(** C3.  With no arc the CLR is 0 and there is no mismatch.  Otherwise
    all the radii are returned in display units; the working CLR is the
    first of them when it is positive, and 0 with the mismatch flag set
    when it is not; and the mismatch flag is set if and only if some
    radius deviates from the first by more than
    max(first * 0.002, 0.001), or the first is at most 0.  Display radii
    [5.0, 5.1] are a mismatch; [5.0, 5.005] and [0.01, 0.0105] are not. *)
Theorem C3_clr_consistency :
  (forall units, validate_clr_consistency [] units = (0, false, []))
  /\
  (forall a arcs units,
      let first := SketchArc.radius a * UnitConfig.cm_to_unit units in
      let values := clr_display (a :: arcs) units in
      exists clr mismatch,
        validate_clr_consistency (a :: arcs) units = (clr, mismatch, values)
        /\ (0 < first -> clr = first)
        /\ (first <= 0 -> clr = 0 /\ mismatch = true)
        /\ (mismatch = true <->
            (exists c, In c values
                       /\ Qmax (first * 0.002) 0.001 < Qabs (c - first))
            \/ first <= 0))
  /\
  (forall arcs units,
      Forall2 Qeq (clr_display arcs units) [5.0; 5.1] ->
      snd (fst (validate_clr_consistency arcs units)) = true)
  /\
  (forall arcs units,
      Forall2 Qeq (clr_display arcs units) [5.0; 5.005] ->
      snd (fst (validate_clr_consistency arcs units)) = false)
  /\
  (forall arcs units,
      Forall2 Qeq (clr_display arcs units) [0.01; 0.0105] ->
      snd (fst (validate_clr_consistency arcs units)) = false).
Proof.
  assert (General : forall a arcs units,
      let first := SketchArc.radius a * UnitConfig.cm_to_unit units in
      let values := clr_display (a :: arcs) units in
      exists clr mismatch,
        validate_clr_consistency (a :: arcs) units = (clr, mismatch, values)
        /\ (0 < first -> clr = first)
        /\ (first <= 0 -> clr = 0 /\ mismatch = true)
        /\ (mismatch = true <->
            (exists c, In c values
                       /\ Qmax (first * 0.002) 0.001 < Qabs (c - first))
            \/ first <= 0)).
  { intros a arcs units first values.
    rewrite validate_clr_cons. fold first. fold values.
    destruct (Qle_bool first 0) eqn:E.
    - apply Qle_bool_iff in E.
      exists 0, true. split; [reflexivity|]. split; [|split].
      + intro H. exfalso. apply (Qlt_not_le _ _ H E).
      + auto.
      + split; auto.
    - assert (Hpos : 0 < first).
      { apply Qnot_le_lt. intro H. apply Qle_bool_iff in H. congruence. }
      eexists. eexists. split; [reflexivity|]. split; [|split].
      + reflexivity.
      + intro H. exfalso. apply (Qlt_not_le _ _ Hpos H).
      + rewrite any_deviation. split.
        * auto.
        * intros [H|H]; [exact H|].
          exfalso. apply (Qlt_not_le _ _ Hpos H). }
  assert (Two : forall arcs units (x y : Q),
      Forall2 Qeq (clr_display arcs units) [x; y] ->
      exists a1 a2,
        arcs = [a1; a2]
        /\ SketchArc.radius a1 * UnitConfig.cm_to_unit units == x
        /\ SketchArc.radius a2 * UnitConfig.cm_to_unit units == y).
  { intros arcs units x y H.
    destruct arcs as [|a1 [|a2 [|a3 rest]]]; cbn in H;
      inversion H as [|? ? ? ? H1 H']; subst;
      inversion H' as [|? ? ? ? H2 H'']; subst;
      inversion H''; subst.
    exists a1, a2. auto. }
  split; [reflexivity|]. split; [exact General|].
  split; [|split].
  - intros arcs units H.
    destruct (Two _ _ _ _ H) as [a1 [a2 [-> [H1 H2]]]].
    destruct (General a1 [a2] units) as [clr [mm [E [_ [_ Hiff]]]]].
    rewrite E. cbn [fst snd]. apply Hiff. left.
    eexists. split; [right; left; reflexivity|].
    rewrite H1, H2. reflexivity.
  - intros arcs units H.
    destruct (Two _ _ _ _ H) as [a1 [a2 [-> [H1 H2]]]].
    destruct (General a1 [a2] units) as [clr [mm [E [_ [_ Hiff]]]]].
    rewrite E. cbn [fst snd]. apply not_true_is_false. intro Hmm.
    apply Hiff in Hmm.
    destruct Hmm as [[c [[<-|[<-|[]]] Hc]]|Hle].
    + rewrite H1 in Hc. vm_compute in Hc. discriminate Hc.
    + rewrite H1, H2 in Hc. vm_compute in Hc. discriminate Hc.
    + rewrite H1 in Hle. apply Hle. reflexivity.
  - intros arcs units H.
    destruct (Two _ _ _ _ H) as [a1 [a2 [-> [H1 H2]]]].
    destruct (General a1 [a2] units) as [clr [mm [E [_ [_ Hiff]]]]].
    rewrite E. cbn [fst snd]. apply not_true_is_false. intro Hmm.
    apply Hiff in Hmm.
    destruct Hmm as [[c [[<-|[<-|[]]] Hc]]|Hle].
    + rewrite H1 in Hc. vm_compute in Hc. discriminate Hc.
    + rewrite H1, H2 in Hc. vm_compute in Hc. discriminate Hc.
    + rewrite H1 in Hle. apply Hle. reflexivity.
Qed.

About this exercise =>
In the listing above, count the lines that contain "assert". Give the number and nothing else.

Response to the exercise =>
3